Skip to main content

Searching for Search

Search

Information retrieval is the activity of obtaining information resources (in the form of documents) relevant to an information need from a collection of information resources. Searches can be based on metadata or on full-text (or other content-based) indexing

  - Wikipedia

Text Search is a critical part of any company's success and is more so in the Information Governance arena. Indexing hundreds of billions of documents, and dealing with complex, millions of queries day-in and day-out is the order of the day for anyone in Compliance or Legal discovery teams. The ability to get to the documents in need in a lightning speed is very essential for effective governance.

Large scale search engine deployments based on Lucene or its off-shoots SOLR/ElasticSearch is on the rise. The index built by these API or frameworks are  "Inverted Indexes" - the most obvious example is the page index on the back pages of a book where every word listed gets associated with the pages where they are found.

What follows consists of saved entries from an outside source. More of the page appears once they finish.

(** X4. The settings [M4Settings] builds keep the binary type; their make
    flags start with [PLATFORM=<platform>], hold [LTO=1] exactly when
    [lto] is set, [AIO=1] exactly when [aio] is set, [OPT_SIZE=1] exactly
    for [size], [DEBUG=1] exactly for [debug], and no flag twice. *)
Theorem m4settings_makeflags (platform opt : string) (lto aio : bool) (bt : string)
        (s : m4settings) :
  m4settings_init platform opt lto aio bt = inr s ->
  binary_type s = bt /\
  hd_error (makeflags s) = Some (String.append "PLATFORM=" platform) /\
  (In "LTO=1"%string (makeflags s) <-> lto = true) /\
  (In "AIO=1"%string (makeflags s) <-> aio = true) /\
  (In "OPT_SIZE=1"%string (makeflags s) <-> opt = "size"%string) /\
  (In "DEBUG=1"%string (makeflags s) <-> opt = "debug"%string) /\
  NoDup (makeflags s).
Proof.
  unfold m4settings_init, optflags.
  destruct (String.eqb_spec opt "speed") as [->|N1];
  [|destruct (String.eqb_spec opt "size") as [->|N2];
  [|destruct (String.eqb_spec opt "debug") as [->|N3]; [|discriminate]]];
  intros H; injection H as <-; cbn [binary_type makeflags];
  (split; [reflexivity|]); (split; [reflexivity|]);
  destruct lto, aio; cbn [app];
  repeat split;
  repeat match goal with
  | |- NoDup _ => constructor
  | |- ~ In _ _ => cbn; intros ?; intuition discriminate
  | |- In _ _ -> _ => cbn; intros ?; intuition (try discriminate; try congruence)
  | |- _ = _ -> In _ _ => intros E; try discriminate E; try congruence; cbn; tauto
  end.
Qed.

Lemma m4settings_makeflags_witness :
  binary_type {| binary_type := "bin"; makeflags := ["PLATFORM=stm32f4discovery"; "DEBUG=1"; "LTO=1"]%string |}
  = "bin"%string.
Proof.
  destruct (m4settings_makeflags "stm32f4discovery" "debug" true false "bin"
              {| binary_type := "bin";
                 makeflags := ["PLATFORM=stm32f4discovery"; "DEBUG=1"; "LTO=1"]%string |}
              ltac:(reflexivity)) as [H _].
  exact H.
Defined.
(** * Fraction Racer: the simulation core of [src/App.tsx]

    A shallow embedding of the game's state machine: the level catalog, the
    per-frame [update] (spawning, movement, collisions, numerator
    accumulation), the two verification sub-games ([handleMathSubmit],
    [handleChargeSubmit]), the level transitions ([startGame], [nextLevel])
    and the keyboard handler with the Pulsar power-up.

    Conventions.
    - Integer-valued JS numbers (numerators, counters, indices) are [Z] or
      [nat]; real-valued ones (positions, speeds, timers, time stamps) are
      exact rationals [Q]: rounding of doubles is not modelled.
    - [NaN] and [undefined] arising in arithmetic are [None] of an [option].
    - A thrown [TypeError] (reading a field of [LEVELS[i]] out of range) is
      the [None] of the handler's [option World].
    - [Math.random], [performance.now] and [window.innerWidth/innerHeight]
      are inputs: a stream of draws with a cursor, an argument of the event,
      and two fields of the world.
    - Audio cues and canvas drawing read the state and never write it; they
      are left out. *)

From Stdlib Require Import ZArith QArith Qround String Ascii List Lia Lqa.
From Stdlib Require DecimalString DecimalPos.
From stdpp Require Import gmap strings list.

Local Open Scope Z_scope.

(** ** Numbers *)

Definition Qltb (a b : Q) : bool := negb (Qle_bool b a).
Definition Qgtb (a b : Q) : bool := Qltb b a.
Definition Qmax (a b : Q) : Q := if Qle_bool a b then b else a.
Definition ofZ (z : Z) : Q := inject_Z z.

(** [Math.floor] *)
Definition Math_floor (q : Q) : Z := Qfloor q.

(** [array.reduce((a, b) => a + b, 0)] *)
Definition sum (l : list Z) : Z := fold_left Z.add l 0.

(** JS [===] on numbers, [None] standing for [NaN]. *)
Definition strictEq (a b : option Z) : bool :=
  match a, b with
  | Some x, Some y => x =? y
  | _, _ => false
  end.

(** ** Types of the source *)

Inductive GameState :=
| start | playing | math_challenge | level_complete | game_complete | charge_up.

Global Instance GameState_eq_dec : EqDecision GameState.
Proof. solve_decision. Defined.

Module Level.
Record t := mk {
    id : Z;
    denominator : Z;
    targetNumerator : Z;
    numShips : Z;
    speedMultiplier : Q;
}.
End Level.
(** C3, amended. [parse_gemini_response] returns the format error of its
    input, the dict [invalid_response_format] whose [raw_response] is the
    stripped text, exactly when the stripped text has no opening brace or
    its last closing brace comes before its first opening brace; it then
    logs that no JSON was found. *)
Theorem format_error_iff (raw : pystr) (w : world) :
  (fst (parse_gemini_response raw w) = Ok (invalid_response_format (strip raw))
   <->
   (~ In lbrace (strip raw) \/
    rfind rbrace (strip raw) < find lbrace (strip raw)))
  /\
  ((~ In lbrace (strip raw) \/
    rfind rbrace (strip raw) < find lbrace (strip raw)) ->
   snd (parse_gemini_response raw w) = logged w ERROR NoJSONFound)
  /\
  match invalid_response_format (strip raw) with
  | PyDict d => dict_lookup d (lit "raw_response") = Some (PyStr (strip raw))
  | _ => False
  end.
Proof.
  assert (Hcond : has_braces (strip raw) = false <->
                  (~ In lbrace (strip raw) \/
                   rfind rbrace (strip raw) < find lbrace (strip raw))).
  { split.
    - intros B. unfold has_braces in B. apply andb_false_iff in B.
      destruct B as [B|B].
      + left. apply find_absent.
        destruct (Z.geb_spec (find lbrace (strip raw)) 0); [discriminate | lia].
      + right.
        destruct (Z.gtb_spec (rfind rbrace (strip raw) + 1)
                             (find lbrace (strip raw))); [discriminate | lia].
    - intros C. destruct (has_braces (strip raw)) eqn:B; [|reflexivity].
      apply has_braces_true in B. destruct C as [Hn|Hlt]; [|lia].
      apply find_absent in Hn. lia. }
  split; [|split; [|vm_compute; reflexivity]].
  - rewrite <- Hcond, parse_unfold.
    destruct (has_braces (strip raw)) eqn:B; [|split; reflexivity].
    split; [|discriminate]. intros H. exfalso.
    pose proof (decoded_is_not_format_error (strip raw) B) as Hd.
    set (t := strip raw) in *. clearbody t.
    destruct (Json.loads (json_str t)) as [v| |e|]; cbn [fst] in H.
    + inversion H; subst. apply Hd. reflexivity.
    + vm_compute in H. discriminate H.
    + discriminate H.
    + discriminate H.
  - intros C. apply Hcond in C. rewrite parse_unfold, C. reflexivity.
Qed.

(** On a text without any brace the format error is returned and logged. *)
Lemma format_error_iff_witness :
  fst (parse_gemini_response (lit "I cannot process this request.") w0) =
    Ok (invalid_response_format (lit "I cannot process this request.")) /\
  snd (parse_gemini_response (lit "I cannot process this request.") w0) =
    logged w0 ERROR NoJSONFound.
Proof.
  destruct (format_error_iff (lit "I cannot process this request.") w0)
    as (Hiff & Hlog & _).
  assert (C : ~ In lbrace (strip (lit "I cannot process this request.")) \/
              rfind rbrace (strip (lit "I cannot process this request."))
              < find lbrace (strip (lit "I cannot process this request."))).
  { left. apply lit_absent. vm_compute. reflexivity. }
  split; [apply Hiff, C | apply Hlog, C].
Defined.

(** What a call of [parse_gemini_response] comes to: it returns a dict, or
    an exception of [json.loads] that is no [JSONDecodeError] leaves it. *)
Lemma parse_outcomes (raw : pystr) (w : world) :
  (exists d, fst (parse_gemini_response raw w) = Ok (PyDict d)) \/
  (exists e, has_braces (strip raw) = true /\
             Json.loads (json_str (strip raw)) = Json.Raises e /\
             parse_gemini_response raw w = (Err (JsonRaised e), w)).
Proof.
  rewrite parse_unfold.
  destruct (has_braces (strip raw)) eqn:B; [|left; eexists; reflexivity].
  destruct (json_str_head _ B) as [r E].
  pose proof (loads_finishes (json_str (strip raw))) as F.
  destruct (Json.loads (json_str (strip raw))) as [v| |e|] eqn:L.
  - rewrite E in L. destruct (loads_brace_dict r v L) as [d ->].
    left. exists d. reflexivity.
  - left. eexists. reflexivity.
  - right. exists e. repeat split.
  - congruence.
Qed.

There are various driving factors for an effective index design:

a. Indexing speed
b. Index compactness
c. Search speed
d. Latency that influences near-time search
e. Support complex search patterns
f. Operational aspects of manageability, scalability, availability, mergeability, search within and search across indices etc.,

By design, Lucene index is a combination of many segments and each segment is an index in itself lending itself for parallelism. Lucene index can be created in memory (RAMDirectory) or in a file system directory (FSDirectory). An index data structure is a bunch of operating system files at that destination directory.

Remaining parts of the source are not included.